Hier wurde ich von Vitalic inspiriert. „Belle Epoque“ zeigt eine weichere Note von mir und ist etwas sanfter als meine normalen Sachen.

  1. Starlight

Das ist der Titeltrack. Die Synths hier sind sehr experimentell. Die Arp ist unschlagbar mit völlig anderen Drehzahlen als die Spur, was diese elektrischen Störungen verursacht.

  1. Sonic Voyage

Die Geschichte hinter diesem Track ist recht interessant.

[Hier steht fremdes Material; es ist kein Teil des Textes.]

(* ===== verification/Topology.v ===== *)
(** * PCI configuration space and the CPU topology

    Model of [src/kernel-x86_64/src/acpi_topology.rs]: the legacy configuration
    mechanism as reads and writes of a space of 32-bit registers, and the list of
    processors read off the MADT's entries (the parsing is the [acpi] crate's). *)
From S2P Require Import Prelude.

(** ** Configuration space *)

Definition PCI_CONFIG_ADDRESS : Z := 0xCF8.
Definition PCI_CONFIG_DATA : Z := 0xCFC.

(** [acpi::PciAddress], by its accessors. *)
Record PciAddress := mkPci { segment : Z; bus : Z; device : Z; function : Z }.

(** [assert_eq!] panics for a segment other than 0. *)
Definition pci_config_address (pci : PciAddress) (offset : Z) : outcome Z :=
  if negb (pci.(segment) =? 0) then Panic
  else Ret (Z.lor (Z.lor (Z.lor (Z.lor 0x80000000 (Z.shiftl pci.(bus) 16))
                     (Z.shiftl pci.(device) 11)) (Z.shiftl pci.(function) 8))
              (Z.land offset 0xFC)).

(** The registers behind the data port, by the value in the address port. *)
Definition config_space : Type := Z → Z.

Definition config_write (cfg : config_space) (a v : Z) : config_space :=
  λ b, if b =? a then v else cfg b.

Definition u32_not (x : Z) : Z := Z.lxor x u32_max.
Definition u32_shl (x n : Z) : Z := Z.shiftl x n mod 2 ^ 32.

Definition read_pci_u8 (cfg : config_space) (pci : PciAddress) (offset : Z) : outcome Z :=
  a ← pci_config_address pci offset;
  Ret (Z.shiftr (cfg a) (Z.land offset 3 * 8) mod 2 ^ 8).

Definition read_pci_u16 (cfg : config_space) (pci : PciAddress) (offset : Z) : outcome Z :=
  a ← pci_config_address pci offset;
  Ret (Z.shiftr (cfg a) (Z.land offset 2 * 8) mod 2 ^ 16).

Definition read_pci_u32 (cfg : config_space) (pci : PciAddress) (offset : Z) : outcome Z :=
  a ← pci_config_address pci offset;
  Ret (cfg a).

Definition write_pci_u8 (cfg : config_space) (pci : PciAddress) (offset value : Z) :
    outcome config_space :=
  a ← pci_config_address pci offset;
  let shift := Z.land offset 3 * 8 in
  let existing := cfg a in
  let merged := Z.lor (Z.land existing (u32_not (u32_shl 0xFF shift))) (u32_shl value shift) in
  Ret (config_write cfg a merged).

Definition write_pci_u16 (cfg : config_space) (pci : PciAddress) (offset value : Z) :
    outcome config_space :=
  a ← pci_config_address pci offset;
  let shift := Z.land offset 2 * 8 in
  let existing := cfg a in
  let merged := Z.lor (Z.land existing (u32_not (u32_shl 0xFFFF shift))) (u32_shl value shift) in
  Ret (config_write cfg a merged).

Definition write_pci_u32 (cfg : config_space) (pci : PciAddress) (offset value : Z) :
    outcome config_space :=
  a ← pci_config_address pci offset;
  Ret (config_write cfg a value).

(** ** Topology *)

Record LogicalCpu := mkCpuInfo { processor_id : Z; apic_id : Z; enabled : bool }.

Record CpuTopology := mkTopology { local_apic_address : Z; cpus : list LogicalCpu }.

(** [acpi::MadtEntry]: local APICs, with their flags, and everything else. *)
Inductive MadtEntry :=
| LocalApic (processor apic flags : Z)
| OtherEntry.

Inductive TopologyError := AcpiParseFailed | MadtNotPresent.

(** [tables] is what [AcpiTables::from_rsdp] makes of the address, with the MADT it
    finds: the local APIC address and the entries. *)
Definition discover (tables : Z → option (option (Z * list MadtEntry))) (rsdp_addr : Z) :
    result CpuTopology TopologyError :=
  match tables rsdp_addr with
  | None => Err AcpiParseFailed
  | Some None => Err MadtNotPresent
  | Some (Some (lapic, entries)) =>
      Ok (mkTopology lapic
            (foldl (λ cpus entry,
               match entry with
               | LocalApic p a flags => vec_push cpus (mkCpuInfo p a (negb (Z.land flags 1 =? 0)))
               | OtherEntry => cpus
               end) [] entries))
  end.

Definition cpu_count (self : CpuTopology) : Z :=
  Z.of_nat (length (filter (λ c, enabled c = true) self.(cpus))).

(** ** Lemmas *)

Record pci_ok (pci : PciAddress) : Prop := {
  pci_segment : segment pci = 0;
  pci_bus : 0 <= bus pci < 256;
  pci_device : 0 <= device pci < 32;
  pci_function : 0 <= function pci < 8;
}.

(** Linear arithmetic with division by constants. *)
Ltac div_lia := Z.to_euclidean_division_equations; lia.

(** Bits of disjoint fields add up. *)
Lemma lor_disjoint a b n : 0 <= n → (2 ^ n | a) → 0 <= b < 2 ^ n → Z.lor a b = a + b.
Proof.
  intros Hn [q ->] Hb. assert (Z.land (q * 2 ^ n) b = 0) as Hl.
  { apply Z.bits_inj'. intros i Hi. rewrite Z.land_spec, Z.bits_0.
    destruct (Z.lt_ge_cases i n) as [Hlt|Hge]; [by rewrite Z.mul_pow2_bits_low|].
    rewrite <- (Z.mod_small b (2 ^ n)), Z.mod_pow2_bits_high by lia. apply andb_false_r. }
  by rewrite Z.add_nocarry_lxor, Z.lxor_lor.
Qed.

(** The address of the register that holds byte [offset]. *)
Definition config_reg (pci : PciAddress) (offset : Z) : Z :=
  0x80000000 + bus pci * 2 ^ 16 + device pci * 2 ^ 11 + function pci * 2 ^ 8 + offset / 4 * 4.

Lemma land_low2 o : 0 <= o → Z.land o 3 = o mod 4.
Proof. intros _. change 3 with (Z.ones 2). by rewrite Z.land_ones. Qed.

Lemma land_mask_fc o : 0 <= o < 256 → Z.land o 0xFC = o / 4 * 4.
Proof.
  intros Ho. replace 0xFC with (Z.ldiff 0xFF (Z.ones 2)) by reflexivity.
  rewrite Z.ldiff_land, Z.land_assoc. change 0xFF with (Z.ones 8).
  rewrite Z.land_ones, Z.mod_small by lia. rewrite <- Z.ldiff_land, Z.ldiff_ones_r by lia.
  by rewrite Z.shiftr_div_pow2, Z.shiftl_mul_pow2 by lia.
Qed.

Lemma pci_config_address_ret pci o :
  pci_ok pci → 0 <= o < 256 → pci_config_address pci o = Ret (config_reg pci o).
Proof.
  intros [Hs Hb Hd Hf] Ho. unfold pci_config_address, config_reg. rewrite Hs. cbn [negb Z.eqb].
  rewrite land_mask_fc, !Z.shiftl_mul_pow2 by lia.
  assert (0 <= o / 4 * 4 < 256) by div_lia.
  rewrite (lor_disjoint 0x80000000 _ 24) by (done || lia || by exists 128).
  rewrite (lor_disjoint _ (device pci * 2 ^ 11) 16); [|done| |lia].
  2:{ exists (32768 + bus pci). lia. }
  rewrite (lor_disjoint _ (function pci * 2 ^ 8) 11); [|done| |lia].
  2:{ exists ((32768 + bus pci) * 32 + device pci). lia. }
  rewrite (lor_disjoint _ (o / 4 * 4) 8); [done|done| |done].
  exists (((32768 + bus pci) * 32 + device pci) * 8 + function pci). lia.
Qed.

Lemma config_reg_inj pci pci' o o' :
  pci_ok pci → pci_ok pci' → 0 <= o < 256 → 0 <= o' < 256 →
  config_reg pci o = config_reg pci' o' → pci = pci' ∧ o / 4 = o' / 4.
Proof.
  intros [Hs Hb Hd Hf] [Hs' Hb' Hd' Hf'] Ho Ho'. unfold config_reg.
  destruct pci as [s b d f], pci' as [s' b' d' f']. cbn in *. intros Heq.
  assert (b = b' ∧ d = d' ∧ f = f' ∧ o / 4 = o' / 4) as (-> & -> & -> & ->) by div_lia.
  by rewrite Hs, Hs'.
Qed.

(** The field of [w] bits at [s], and its replacement. *)
Definition field (x s w : Z) : Z := Z.shiftr x s mod 2 ^ w.

Definition merge (e v s w : Z) : Z :=
  Z.lor (Z.land e (u32_not (u32_shl (2 ^ w - 1) s))) (u32_shl v s).

Lemma merge_bit e v s w j :
  0 <= s → 0 < w → s + w <= 32 → 0 <= v < 2 ^ w → 0 <= j < 32 →
  Z.testbit (merge e v s w) j = if (s <=? j) && (j <? s + w) then Z.testbit v (j - s) else Z.testbit e j.
Proof.
  intros Hs Hw Hsw Hv Hj. unfold merge, u32_not, u32_shl, u32_max.
  change (2 ^ 32 - 1) with (Z.ones 32). replace (2 ^ w - 1) with (Z.ones w) by (rewrite Z.ones_equiv; lia).
  rewrite Z.lor_spec, Z.land_spec, Z.lxor_spec, !Z.mod_pow2_bits_low, !Z.shiftl_spec by lia.
  rewrite (Z.ones_spec_low 32) by lia.
  destruct (Z.leb_spec s j); cbn [andb].
  - destruct (Z.ltb_spec j (s + w)).
    + rewrite Z.ones_spec_low by lia. by rewrite andb_false_r.
    + rewrite Z.ones_spec_high by lia. rewrite <- (Z.mod_small v (2 ^ w)), Z.mod_pow2_bits_high by lia.
      by rewrite andb_true_r, orb_false_r.
  - rewrite (Z.testbit_neg_r (Z.ones w)), (Z.testbit_neg_r v) by lia.
    by rewrite andb_true_r, orb_false_r.
Qed.

Lemma field_ext x y s w :
  0 <= w → 0 <= s → (∀ j, s <= j < s + w → Z.testbit x j = Z.testbit y j) → field x s w = field y s w.
Proof.
  intros Hw Hs Hxy. unfold field. apply Z.bits_inj'. intros i Hi.
  destruct (Z.lt_ge_cases i w) as [Hlt|Hge].
  - rewrite !Z.mod_pow2_bits_low, !Z.shiftr_spec by lia. apply Hxy. lia.
  - by rewrite !Z.mod_pow2_bits_high by lia.
Qed.

(** A replaced field reads back; a disjoint one is not affected. *)
Lemma field_merge e v s w :
  0 <= s → 0 < w → s + w <= 32 → 0 <= v < 2 ^ w → field (merge e v s w) s w = v.
Proof.
  intros Hs Hw Hsw Hv. transitivity (field (Z.shiftl v s) s w).
  - apply field_ext; [lia|lia|]. intros j Hj. rewrite merge_bit by lia.
    rewrite (proj2 (Z.leb_le s j)), (proj2 (Z.ltb_lt j (s + w))) by lia. by rewrite Z.shiftl_spec by lia.
  - unfold field. rewrite Z.shiftr_shiftl_l, Z.sub_diag, Z.shiftl_0_r by lia. by apply Z.mod_small.
Qed.

Lemma field_merge_other e v s w s' w' :
  0 <= s → 0 < w → s + w <= 32 → 0 <= v < 2 ^ w → 0 <= s' → 0 <= w' → s' + w' <= 32 →
  s' + w' <= s ∨ s + w <= s' → field (merge e v s w) s' w' = field e s' w'.
Proof.
  intros. apply field_ext; [lia|lia|]. intros j Hj. rewrite merge_bit by lia.
  destruct (Z.leb_spec s j), (Z.ltb_spec j (s + w)); cbn [andb]; try done. lia.
Qed.

(** ** Properties *)

(** The configuration space as bytes.  Through the 32-bit registers, writing a
    byte changes that byte of that device function and no other byte of any
    function: what any byte read returns afterwards. *)
Theorem pci_byte_write_read cfg pci pci' o o' v
    (Hp : pci_ok pci) (Hp' : pci_ok pci') (Ho : 0 <= o < 256) (Ho' : 0 <= o' < 256)
    (Hv : 0 <= v < 256) :
  ∃ cfg', write_pci_u8 cfg pci o v = Ret cfg' ∧
    (pci = pci' ∧ o = o' → read_pci_u8 cfg' pci' o' = Ret v) ∧
    (¬ (pci = pci' ∧ o = o') → read_pci_u8 cfg' pci' o' = read_pci_u8 cfg pci' o') ∧
    read_pci_u32 cfg' pci o = Ret (cfg' (config_reg pci o)).
Proof.
  unfold write_pci_u8, read_pci_u8, read_pci_u32.
  rewrite !pci_config_address_ret by done. cbn [mbind outcome_bind].
  rewrite !land_low2 by lia. eexists. split; [reflexivity|].
  fold (merge (cfg (config_reg pci o)) v (o mod 4 * 8) 8).
  pose proof (Z.mod_pos_bound o 4 ltac:(lia)). pose proof (Z.mod_pos_bound o' 4 ltac:(lia)).
  split; [|split; [|done]].
  - intros [<- <-]. unfold config_write. rewrite Z.eqb_refl.
    f_equal. apply (field_merge _ v (o mod 4 * 8) 8); lia.
  - intros Hne. unfold config_write.
    destruct (Z.eqb_spec (config_reg pci' o') (config_reg pci o)) as [Heq|]; [|done].
    apply config_reg_inj in Heq as [-> Hdiv]; [|done..].
    replace (config_reg pci o') with (config_reg pci o) by (unfold config_reg; congruence).
    f_equal. apply (field_merge_other _ v (o mod 4 * 8) 8); try lia.
    assert (o mod 4 ≠ o' mod 4); [|lia]. intros Hmod. apply Hne. split; [done|]. div_lia.
Qed.

Lemma pci_byte_write_read_witness :
  let pci := mkPci 0 3 31 7 in
  ∃ cfg', write_pci_u8 (λ _, 0x11223344) pci 0x42 0xAB = Ret cfg' ∧
    read_pci_u8 cfg' pci 0x42 = Ret 0xAB ∧ read_pci_u8 cfg' pci 0x43 = Ret 0x11.
Proof.
  intros pci. assert (pci_ok pci) as Hp by (split; (reflexivity || (split; [discriminate|reflexivity]))).
  destruct (pci_byte_write_read (λ _, 0x11223344) pci pci 0x42 0x42 0xAB Hp Hp
    ltac:(lia) ltac:(lia) ltac:(lia)) as (cfg' & Hw & Hr & _).
  destruct (pci_byte_write_read (λ _, 0x11223344) pci pci 0x42 0x43 0xAB Hp Hp
    ltac:(lia) ltac:(lia) ltac:(lia)) as (cfg2 & Hw2 & _ & Hr2 & _).
  rewrite Hw in Hw2. injection Hw2 as <-.
  exists cfg'. split; [exact Hw|]. split; [by apply Hr|].
  rewrite Hr2 by (intros [_ ?]; discriminate). reflexivity.
Defined.

(** The processors reported are the local APIC entries of the table, in order. *)
Definition entry_cpu (e : MadtEntry) : option LogicalCpu :=
  match e with
  | LocalApic p a flags => Some (mkCpuInfo p a (Z.odd flags))
  | OtherEntry => None
  end.

Lemma discover_cpus tables rsdp t :
  discover tables rsdp = Ok t →
  ∃ entries, tables rsdp = Some (Some (local_apic_address t, entries)) ∧
             cpus t = omap entry_cpu entries.
Proof.
  unfold discover. destruct (tables rsdp) as [[[lapic entries]|]|]; [|done..].
  intros [= <-]. exists entries. split; [done|]. cbn [cpus].
  change (omap entry_cpu entries) with ([] ++ omap entry_cpu entries).
  generalize (@nil LogicalCpu). induction entries as [|e es IH]; intros acc; cbn [foldl omap list_omap].
  - by rewrite app_nil_r.
  - rewrite IH. destruct e as [p a f|]; cbn [entry_cpu]; [|done]. unfold vec_push. rewrite <- app_assoc.
    do 4 f_equal. change 1 with (Z.ones 1). rewrite Z.land_ones by lia. rewrite Zmod_odd. by destruct (Z.odd f).
Qed.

Vor ein paar Jahren wollte ich einen Proggy-Trance-Track produzieren, aber es funktionierte nicht ganz, Beat bzw. Sound-Design für die Hauptmelodie klappten nicht richtig. Also habe ich die Midi-Datei für später gespeichert und vor einigen Monaten habe ich mich daran erinnert. Ich habe das Midi-File gefunden und den Track vollendet. Endlich!

  1. Vortex

Für „Vortex“ ging ich zu einem Freund von mir und brachte seinen SH-101 buchstäblich zu mir nach Hause. Ich landete mit ein paar unfertigen Ideen und „Vortex“ war in vollem Gange!

  1. Spacefreaks

Das ist der düsterste und energetischste Track des Albums. Ich hatte noch nie diese Art von rohem, unkompliziertem Acid-Techno kreiert, also wollte ich so etwas für das Album!

  1. Rhythm X

Eigentlich habe ich zwei Tracks wie diesen gemacht. „Rhythm X“ ist der zweite, gleich nach „Spacefreaks“.

  1. Connect

Das ist der älteste Track des Albums. Ich habe ihn im April 2018 gemacht und spiele ihn seitdem. Es ist der einzige Track auf dem Album, für den ich keine analogen Synthesizer verwendet habe.

  1. Interspace

Ich glaube, es ist meine Lieblingsmelodie von allen, die ich je gemacht habe. Der gesamte Track ist um den Hauptsynth aufgebaut und ich liebe es, meine Sets mit dieser Nummer zu beenden.